The Invest Northern Ireland-sponsored event will focus on developing high-tech products and services for traditional sectors such as fisheries, aquaculture, transport and security and emerging sectors such as renewable ocean energy and environmental monitoring, and ocean observation.
The forum will give insights on emerging markets, policy and opportunities for innovation associated with the launch of Horizon 2020 in 2014 and will focus on the challenges for SMEs to drive innovation in an emerging marine technology sector. It will also explore initiatives and investment for capacity build to develop a marine ICT sector here that can derive economic benefits from our ocean.
There are a number of opportunities emerging through local and international initiatives and we need to be in a position to work with Atlantic partners in the sustainable development of our ocean resource.
NI Minister of Enterprise Trade and Investment, Arlene Foster, said: “Today’s SmartOcean forum follows our recent Northern Ireland Investment Conference which successfully highlighted to an international business audience the strengths that we have to offer.
"Programmes like SmartOcean allow us to continue building on our traditional strengths of engineering excellence and our long history of innovation, whilst developing new skill sets to meet the needs of the fast changing world of technology and renewable energy, and with it bringing real opportunities for economic growth and development.
Minister Foster added that her department "has been leading on the development of the Northern Ireland Innovation Strategy. Fundamental to this strategy is the concept of open innovation and collaboration. The rapid rise of innovation in technology and the emerging opportunities coming from the marine sector offers considerable scope and opportunities for those companies who are willing to finding new innovative ways of working and developing.”

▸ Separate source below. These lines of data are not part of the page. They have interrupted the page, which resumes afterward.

(** * ReplServer: replication loop and eventual-consistency pass

    A shallow embedding of [src/src/ReplServer.cpp].  The plot database is a
    [std::list<DronePlot>] and is modelled as a [list DronePlot]; iterators
    become positions in that list.  The headers [DronePlotDB.h] and
    [QueueMgr.h] are not part of the sources, so what [ReplServer.cpp] uses
    from them is either a section variable (coordinate type and its [==],
    [DronePlot::getDataSize], [serialize], [deserialize], [DBFLAG_NEW]) or a
    definition modelled from the specification, marked as such. *)

From Stdlib Require Import ZArith NArith List Bool Lia Permutation Sorted.
From Stdlib Require Import Strings.Byte.
Import ListNotations.

Set Implicit Arguments.

(** ** Machine integers *)

(** [int] is a 32-bit two's complement integer.  Storing a wider value in an
    [int] keeps its low 32 bits. *)
Definition to_int (z : Z) : Z := ((z + 2 ^ 31) mod 2 ^ 32 - 2 ^ 31)%Z.

Definition int_range (z : Z) : Prop := (- 2 ^ 31 <= z < 2 ^ 31)%Z.

(** [time_t] is a 64-bit two's complement integer; a sum that leaves its
    range comes back into it modulo 2^64. *)
Definition to_time_t (z : Z) : Z := ((z + 2 ^ 63) mod 2 ^ 64 - 2 ^ 63)%Z.

Definition time_t_range (z : Z) : Prop := (- 2 ^ 63 <= z < 2 ^ 63)%Z.

(** [unsigned int] arithmetic is modulo 2^32. *)
Definition to_uint (n : N) : N := (n mod 2 ^ 32)%N.

(** [v.size() - 1] on a [size_t]: an empty vector gives [SIZE_MAX]. *)
Definition SIZE_MAX : N := (2 ^ 64 - 1)%N.

Definition size_minus_one (size : N) : N :=
  if (size =? 0)%N then SIZE_MAX else (size - 1)%N.

(** ** Outcomes of a call *)

(** The two [std::runtime_error]s of [addReplDronePlots] and the one of
    [queueNewPlots], named after the condition they report. *)
Inductive runtime_error : Type :=
| TruncatedBatch    (* "Not enough data passed into addReplDronePlots" *)
| MisalignedBatch   (* "... was not the right multiple of DronePlot size" *)
| MarshallingIssue. (* "Issue with marshalling!" *)

(** A call runs on a state [S]: it returns a value and leaves a state, or
    throws and leaves a state, or reads outside a vector, after which
    nothing is defined. *)
Inductive result (S A : Type) : Type :=
| Ok (a : A) (s : S)
| Throw (e : runtime_error) (s : S)
| OutOfBounds.

Arguments Ok {S A} a s.
Arguments Throw {S A} e s.
Arguments OutOfBounds {S A}.

Definition and_then {S A B : Type} (r : result S A)
    (k : A -> S -> result S B) : result S B :=
  match r with
  | Ok a s => k a s
  | Throw e s => Throw e s
  | OutOfBounds => OutOfBounds
  end.

(** A loop over the tail of a list leaves the head in front of it. *)
Definition with_state {S T A : Type} (f : S -> T) (r : result S A)
    : result T A :=
  match r with
  | Ok a s => Ok a (f s)
  | Throw e s => Throw e (f s)
  | OutOfBounds => OutOfBounds
  end.

(** An outcome that leaves a state leaves one that [P] holds of. *)
Definition leaves {S A : Type} (P : S -> Prop) (r : result S A) : Prop :=
  match r with
  | Ok _ s => P s
  | Throw _ s => P s
  | OutOfBounds => True
  end.

(** [v[i]] on a [std::vector]: defined only below [v.size()]. *)
Definition vec_at {A : Type} (v : list A) (i : N) : option A :=
  if (i <? N.of_nat (length v))%N then nth_error v (N.to_nat i) else None.

(** ** Drone plots *)

Section Plots.

(** The type of [latitude] and [longitude] and its [==]. *)
Variable coord : Type.
Variable coord_eqb : coord -> coord -> bool.
Lemma last_skipn {A} (l : list A) (n : nat) (d : A) :
  (n < length l)%nat -> last (skipn n l) d = last l d.
Proof.
  intros H. rewrite <- (firstn_skipn n l) at 2.
  rewrite last_app_r; [reflexivity|].
  intros E. apply (f_equal (@length A)) in E. rewrite length_skipn in E.
  cbn in E. lia.
Qed.

Lemma last_default {A} (l : list A) (d d' : A) : l <> [] -> last l d = last l d'.
Proof.
  induction l as [|a [|b l] IH]; intros H; [congruence | reflexivity |].
  change (last (b :: l) d = last (b :: l) d'). now apply IH.
Qed.

Lemma Subseq_last {A} (x d : A) (l : list A) : Subseq [last (x :: l) d] (x :: l).
Proof.
  revert x. induction l as [|y l IHl]; intros x.
  - cbn. auto.
  - change (last (x :: y :: l) d) with (last (y :: l) d). auto.
Qed.

(** A result of [douglasPeucker] is a subsequence of the points, with
    their first and their last point. *)
Lemma douglasPeucker_keeps (tol : number) (d0 : Point) :
  forall fuel points r,
    douglasPeucker fuel points tol = Some r ->
    Subseq r points /\ hd_error r = hd_error points /\ last r d0 = last points d0.
Proof.
  induction fuel as [|fuel IH]; intros points r H; [discriminate|].
  cbn [douglasPeucker] in H.
  destruct points as [|start [|a [|b tl]]];
    try (inversion H; subst; repeat split; apply Subseq_refl).
  destruct (farthest start _ _ 1 0 0%nat) as [maxDist maxIndex] eqn:Ef.
  pose proof (farthest_index_le _ _ _ _ _ Ef) as Hm.
  rewrite length_removelast_cons in Hm. cbn [length] in Hm.
  set (points := start :: a :: b :: tl) in *.
  assert (length points = S (S (S (length tl)))) as Hlen by reflexivity.
  destruct (maxDist >? tol).
  2:{ injection H as <-. split; [|split].
      - apply Subseq_take. exact (Subseq_last a start (b :: tl)).
      - reflexivity.
      - exact (last_default (a :: b :: tl) start d0 ltac:(discriminate)). }
  destruct (douglasPeucker fuel (firstn _ _) tol) as [l|] eqn:El; [|discriminate].
  destruct (douglasPeucker fuel (skipn _ _) tol) as [q|] eqn:Er; [|discriminate].
  inversion H; subst r. clear H.
  pose proof (douglasPeucker_length_ge2 _ _ _ _ Er) as Hq2.
  rewrite length_skipn, Hlen in Hq2.
  specialize (Hq2 ltac:(lia)).
  pose proof (douglasPeucker_length_ge2 _ _ _ _ El) as Hl2.
  rewrite length_firstn, Hlen in Hl2.
  apply IH in El. apply IH in Er.
  destruct El as (Sl & Hl & _). destruct Er as (Sq & Hq & Lq).
  split; [|split].
  - rewrite <- (firstn_skipn maxIndex points).
    apply Subseq_app; [|exact Sq].
    rewrite <- (removelast_firstn (n := maxIndex) points) by lia.
    rewrite <- Nat.add_1_r. now apply Subseq_removelast.
  - rewrite Nat.add_1_r in Hl.
    destruct l as [|x [|y l]].
    + discriminate Hl.
    + cbn [removelast app]. rewrite Hq.
      destruct maxIndex as [|k]; [reflexivity|].
      cbn [length] in Hl2. lia.
    + change (removelast (x :: y :: l)) with (x :: removelast (y :: l)).
      cbn [app hd_error]. exact Hl.
  - rewrite last_app_r.
    + rewrite Lq. apply last_skipn. lia.
    + intros E. subst q. cbn in Hq2. lia.
Qed.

Meanwhile, Maire Geoghegan Quinn, EU Commissioner for Research & Innovation, highlighted the "strong convergences between SmartOcean and our plans for ocean-related research and innovation in Horizon 2020, the EU’s new research and innovation programme.

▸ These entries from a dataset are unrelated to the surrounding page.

Lemma und_zoom {T A} (pt : T -> Env) (proj : S -> T) (inj : T -> S -> S)
  (m : M T A) :
  (forall s, pt (proj s) = pe s) ->
  (forall t s, pe (inj t s) = pt t) ->
  undisturbed pt m -> undisturbed pe (zoom proj inj m).
Proof.
  intros Hproj Hinj Hm s Hc. unfold zoom. rewrite <- Hproj in Hc.
  destruct (Hm (proj s) Hc) as [H1 H2].
  destruct (m (proj s)) as [r t]. simpl in *. rewrite Hinj. auto.
Qed.

End Undisturbed.

Lemma und_communicate (cmdline : string) : undisturbed id (communicate cmdline).
Proof.
  intros w Hc. unfold communicate, id in *. rewrite Hc.
  rewrite bool_decide_eq_false_2 by discriminate.
  split; [exact Hc | discriminate].
Qed.

Lemma und_wait_for {A} (fut : M Env A) (timeout : Z) :
  undisturbed id fut -> undisturbed id (wait_for fut timeout).
Proof.
  intros Hfut w Hc. unfold wait_for, id in *.
  destruct (timeout <=? 0);
    [split; [exact Hc | now intros e [= <-]] |].
  destruct (Hfut w Hc) as [H1 H2].
  destruct (fut w) as [[a | e] w']; simpl in *.
  - destruct (_ <=? now w'); simpl;
      (split; [exact H1 |]); [now intros e [= <-] | discriminate].
  - specialize (H2 e eq_refl).
    destruct e; try discriminate H2;
      destruct (_ <=? now w'); simpl; (split; [exact H1 |]);
      intros e0 [= <-]; reflexivity.
Qed.

Lemma und_on_env {A} (m : M Env A) :
  undisturbed id m -> undisturbed DockerRuntime.env (DockerRuntime.on_env m).
Proof.
  intros H. unfold DockerRuntime.on_env.
  apply (und_zoom DockerRuntime.env id); [reflexivity | reflexivity | exact H].
Qed.

Lemma und_call_runtime {A} (m : M DockerRuntime.St A) :
  undisturbed DockerRuntime.env m ->
  undisturbed Handlers.env (Handlers.call_runtime m).
Proof.
  intros H. unfold Handlers.call_runtime.
  apply (und_zoom Handlers.env DockerRuntime.env);
    [reflexivity | reflexivity | exact H].
Qed.

(** One structural step, chosen by the shape of the computation; [known]
    closes the calls of methods already dealt with. *)
Ltac und_step known :=
  lazymatch goal with
  | |- undisturbed _ (bind _ _) => apply und_bind; [| intros ?]
  | |- undisturbed _ (DockerRuntime.on_env _) => apply und_on_env
  | |- undisturbed _ (Handlers.call_runtime _) => apply und_call_runtime
  | |- undisturbed _ (communicate _) => apply und_communicate
  | |- undisturbed _ (wait_for _ _) => apply und_wait_for
  | |- undisturbed _ (match ?x with _ => _ end) => destruct x
  | |- undisturbed _ (let _ := _ in _) => lazy zeta
  | |- undisturbed _ (ret _) => apply und_ret
  | |- undisturbed _ get => apply und_get
  | |- undisturbed _ (raise _) => apply und_raise; reflexivity
  | |- undisturbed _ (modify _) => apply und_modify; intros ?; reflexivity
  | |- undisturbed _ uuid4_hex => intros ? ?; split; [assumption | discriminate]
  | |- undisturbed _ (DockerRuntime.lift_res _) =>
      intros ? ?; split; [assumption | simpl; now intros ? [= <-]]
  | |- _ => known
  end.

Ltac und_with known := repeat (und_step known).

Ltac und := und_with ltac:(idtac; fail).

"By bringing together the best ICT experts, marine technology providers and marine scientists in Ireland, the SmartOcean cluster has created the right innovation environment to harvest the potential of the blue economy. Research and innovation are essential to unlock the potential of marine energy and the marine bio-economy and to use deep-sea resources in a sustainable way.”

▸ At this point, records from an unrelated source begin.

Lemma run_inv ops : forall st rings st',
  interner_inv fold hash_folded FHCS st rings ->
  run fold hash_folded FHCS st ops = Ok st' ->
  exists rings', interner_inv fold hash_folded FHCS st' rings'.
Proof.
  induction ops as [|o ops IH]; intros st rings st' HI H; simpl in H.
  - injection H as <-. eauto.
  - destruct (step fold hash_folded FHCS st o) as [st1| |] eqn:Hs; try discriminate.
    assert (Hst1 : exists rings1, interner_inv fold hash_folded FHCS st1 rings1).
    { destruct o as [u|x|words]; simpl in Hs.
      - destruct (Intern_UTF8_Managed fold hash_folded FHCS st u) as [[st2 y]| |] eqn:Hi; try discriminate.
        injection Hs as <-. destruct (intern_inv st rings u st2 y HI Hi) as (Hr & _). exact Hr.
      - exact (kill_inv st rings x st1 HI Hs).
      - destruct (Startup_Symbols st words) as [[st2 cs]| |] eqn:Hw; try discriminate.
        injection Hs as <-. exists rings. exact (startup_inv words st rings 1 st2 cs HI Hw). }
    destruct Hst1 as (rings1 & HI1). exact (IH st1 rings1 st' HI1 H).
Qed.

Lemma inv_canon_iff st rings x y : interner_inv fold hash_folded FHCS st rings ->
  is_Some (strings st !! x) -> is_Some (strings st !! y) ->
  (STR_CANON st x = STR_CANON st y <->
   fold (str_utf8 (get (strings st) x)) = fold (str_utf8 (get (strings st) y))).
Proof.
  intros HI Hx Hy.
  destruct (inv_ring_of st rings HI x Hx) as (rx & Hrx & Hxr).
  destruct (inv_ring_of st rings HI y Hy) as (ry & Hry & Hyr).
  rewrite (inv_STR_CANON st rings HI rx x Hrx Hxr), (inv_STR_CANON st rings HI ry y Hry Hyr).
  rewrite (inv_ring_fold st rings HI rx x Hrx Hxr), (inv_ring_fold st rings HI ry y Hry Hyr).
  split.
  - intros E. injection E as E. rewrite E. reflexivity.
  - intros E. rewrite (inv_same_fold st rings HI rx ry Hrx Hry E). reflexivity.
Qed.

End InternProofs.

Lemma Get_Hash_Prime_From_first ps size : Get_Hash_Prime_From ps size <> 0%N ->
  exists pre post, ps = pre ++ Get_Hash_Prime_From ps size :: post /\
    Forall (fun q => (q < size)%N) pre /\ (size <= Get_Hash_Prime_From ps size)%N.
Proof.
  induction ps as [|p ps IH]; simpl; intros H; [congruence|].
  destruct (N.eqb_spec p 0); [congruence|].
  destruct (N.ltb_spec p size) as [Hlt|Hge].
  - destruct (IH H) as (pre & post & E & F & L). exists (p :: pre), post.
    split; [simpl; f_equal; exact E|]. split; [constructor; assumption|exact L].
  - exists [], ps. split; [reflexivity|]. split; [constructor|exact Hge].
Qed.

Lemma count_deleted_zero T p : count_deleted T = 0 -> T !! p = Some DELETED_CANON -> False.
Proof.
  intros H Hp. rewrite (count_deleted_split T p _ Hp) in H. simpl in H. lia.
Qed.

Section GrowthProofs.
Context (fold : list Byte.byte -> list Byte.byte) (hash_folded : list Byte.byte -> nat)
        (FHCS : nat -> nat -> nat * nat).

The SmartOcean Forum aims to build on the Atlantic Ocean Research Alliance between the EU, United States and Canada, launched at the Marine Institute in Galway last May.
A goal of the alliance is to develop a transatlantic ocean observation system which will increase our understanding of the oceans and promote ocean innovation through improved access to a broad range of ocean data.
Marine Institute chief executive Dr Peter Heffernan, who opened the forum, said: “Our ocean territory is our greatest natural resource and the need to understand and manage it has never been greater.
"We have a huge opportunity to lead the way in marine ICT to support the sustainable development of our ocean resource. And we are steadily working towards the targets set out in [the Irish] Government’s Harnessing Our Ocean Wealth - An Integrated Marine Plan for Ireland to ensure that our ocean wealth will be a key component of our economic recovery and sustainable growth, generating social, cultural and economic benefits for all citizens."
Other speakers at the event include Dr Gilles Ollier, head of sector for earth observation and director general for research and innovation with the European Commission; Karen Skinner of the Atlantic Canada Opportunities Agency; and Suzanne Kelly, deputy director of the US Integrated Ocean Observing System programme with the NOAA; while representatives from Microsoft, SAP, Cathx Ocean and Magnet Networks will give keynotes.